------ DATA SECTION ------

(** [WhiteSpace] and [LineTerminator] together: the class [\s] of regular
    expressions, and the set that [trim] and [parseInt] strip. *)
Definition isSpace (c : char) : bool :=
  (c =? 0x09) || (c =? 0x0B) || (c =? 0x0C) || (c =? 0x20) || (c =? 0xA0)
  || (c =? 0x1680) || ((0x2000 <=? c) && (c <=? 0x200A))
  || (c =? 0x202F) || (c =? 0x205F) || (c =? 0x3000) || (c =? 0xFEFF)
  || isLineTerminator c.

(** [a || b] on strings: the empty string is falsy. *)
Definition orElse (a b : jsstring) : jsstring :=
  match a with
  | [] => b
  | _ :: _ => a
  end.

(** [val || ''] where [val] may be [undefined] (an index past the end). *)
Definition orEmpty (val : option jsstring) : jsstring :=
  match val with
  | Some v => orElse v []
  | None => []
  end.

(** [String.prototype.trim]. *)
Fixpoint trimStart (s : jsstring) : jsstring :=
  match s with
  | [] => []
  | c :: s' => if isSpace c then trimStart s' else s
  end.

Definition trimEnd (s : jsstring) : jsstring := rev (trimStart (rev s)).

Definition trim (s : jsstring) : jsstring := trimEnd (trimStart s).

(** [s.split(',')]: always at least one piece. *)
Fixpoint splitComma (s : jsstring) : list jsstring :=
  match s with
  | [] => [[]]
  | c :: s' =>
      if c =? COMMA then [] :: splitComma s'
      else match splitComma s' with
           | piece :: pieces => (c :: piece) :: pieces
           | [] => [[c]]
           end
  end.

(** [text.split(/\r?\n/)]: a line feed separates, and takes a carriage
    return just before it into the separator. *)
Fixpoint splitLines (s : jsstring) : list jsstring :=
  match s with
  | [] => [[]]
  | c :: s' =>
      match s' with
      | d :: s'' =>
          if (c =? CR) && (d =? LF) then [] :: splitLines s''
          else if c =? LF then [] :: splitLines s'
          else match splitLines s' with
               | piece :: pieces => (c :: piece) :: pieces
               | [] => [[c]]
               end
      | [] => if c =? LF then [[]; []] else [[c]]
      end
  end.

(** [pieces.join(sep)]. *)
Fixpoint join (sep : jsstring) (pieces : list jsstring) : jsstring :=
  match pieces with
  | [] => []
  | [p] => p
  | p :: rest => p ++ sep ++ join sep rest
  end.

(** ** The tokenizer's regular expression

    [/(Q.*?Q|[^Q,\s]+)(?=\s*,|\s*$)/g], where Q stands for the double
    quote, with the backtracking of each piece written as the recursion that
    performs it. A matcher takes the input
    from the current position on and returns the matched text with the
    input that follows it. *)

(** The lookahead [(?=\s*,|\s*$)]. A comma is not white space and neither is
    the end, so stepping over white space one unit at a time and then
    testing for a comma or the end tries exactly the splits that [\s*]
    backtracks through. *)
Fixpoint lookahead (s : jsstring) : bool :=
  match s with
  | [] => true
  | c :: s' =>
      if c =? COMMA then true
      else if isSpace c then lookahead s'
      else false
  end.

(** [.*?Q] followed by the lookahead, after the opening quote. The lazy
    star first tries to close here; when the closing quote or the lookahead
    fails it takes one more unit that [.] accepts and tries again. [acc] is
    the text matched so far, reversed. *)
Fixpoint lazyQuoted (s : jsstring) (acc : jsstring) : option (jsstring * jsstring) :=
  match s with
  | [] => None
  | c :: s' =>
      if (c =? QUOTE) && lookahead s' then Some (rev (c :: acc), s')
      else if isLineTerminator c then None
      else lazyQuoted s' (c :: acc)
  end.

(** First alternative, [Q.*?Q]. *)
Definition matchQuoted (s : jsstring) : option (jsstring * jsstring) :=
  match s with
  | c :: s' => if c =? QUOTE then lazyQuoted s' [c] else None
  | [] => None
  end.

Definition isPlain (c : char) : bool :=
  negb (c =? QUOTE) && negb (c =? COMMA) && negb (isSpace c).

(** Second alternative, [[^Q,\s]+] followed by the lookahead. The greedy
    plus takes another unit whenever the rest of the pattern then succeeds,
    and otherwise stops here and tests the lookahead. *)
Fixpoint matchPlain (s : jsstring) : option (jsstring * jsstring) :=
  match s with
  | [] => None
  | c :: s' =>
      if isPlain c then
        match matchPlain s' with
        | Some (t, rest) => Some (c :: t, rest)
        | None => if lookahead s' then Some ([c], s') else None
        end
      else None
  end.

(** One attempt of the whole pattern at the current position: the
    alternatives in order. *)
Definition matchAt (s : jsstring) : option (jsstring * jsstring) :=
  match matchQuoted s with
  | Some r => Some r
  | None => matchPlain s
  end.

(** The global scan of [String.prototype.match]: try the pattern at
    [lastIndex]; on a match record it and move [lastIndex] to its end, else
    move one unit on; stop at the end of the input. [skip] counts the units
    that remain before [lastIndex]. *)
Fixpoint scanFrom (s : jsstring) (skip : nat) : list jsstring :=
  match s with
  | [] => []
  | _ :: s' =>
      match skip with
      | S k => scanFrom s' k
      | O =>
          match matchAt s with
          | Some (t, _) => t :: scanFrom s' (Nat.pred (length t))
          | None => scanFrom s' 0
          end
      end
  end.

Definition matchAll (line : jsstring) : list jsstring := scanFrom line 0.

(** [line.match(re) || line.split(',')]: [match] answers [null] when there
    is no match at all, and only then is the line split on commas. *)
Definition tokenize (line : jsstring) : list jsstring :=
  match matchAll line with
  | [] => splitComma line
  | t :: ts => t :: ts
  end.

(** ** [clean]

    [(val || '').replace(/^Q|Q$/g, '').replace(/QQ/g, 'Q').trim()], Q being
    the double quote. *)

(** [/^Q|Q$/g] replaced by nothing: a quote at the start goes, and a quote
    at the end of what is left goes. *)
Definition stripLeadingQuote (s : jsstring) : jsstring :=
  match s with
  | c :: s' => if c =? QUOTE then s' else s
  | [] => []
  end.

------

= THE PROBLEM =
Your answer should consist of each line of the data above in which the word "takes" occurs.

= WRITTEN RESPONSE =
(** [text.split(/\r?\n/)]: a line feed separates, and takes a carriage
    performs it. A matcher takes the input
    fails it takes one more unit that [.] accepts and tries again. [acc] is
    plus takes another unit whenever the rest of the pattern then succeeds,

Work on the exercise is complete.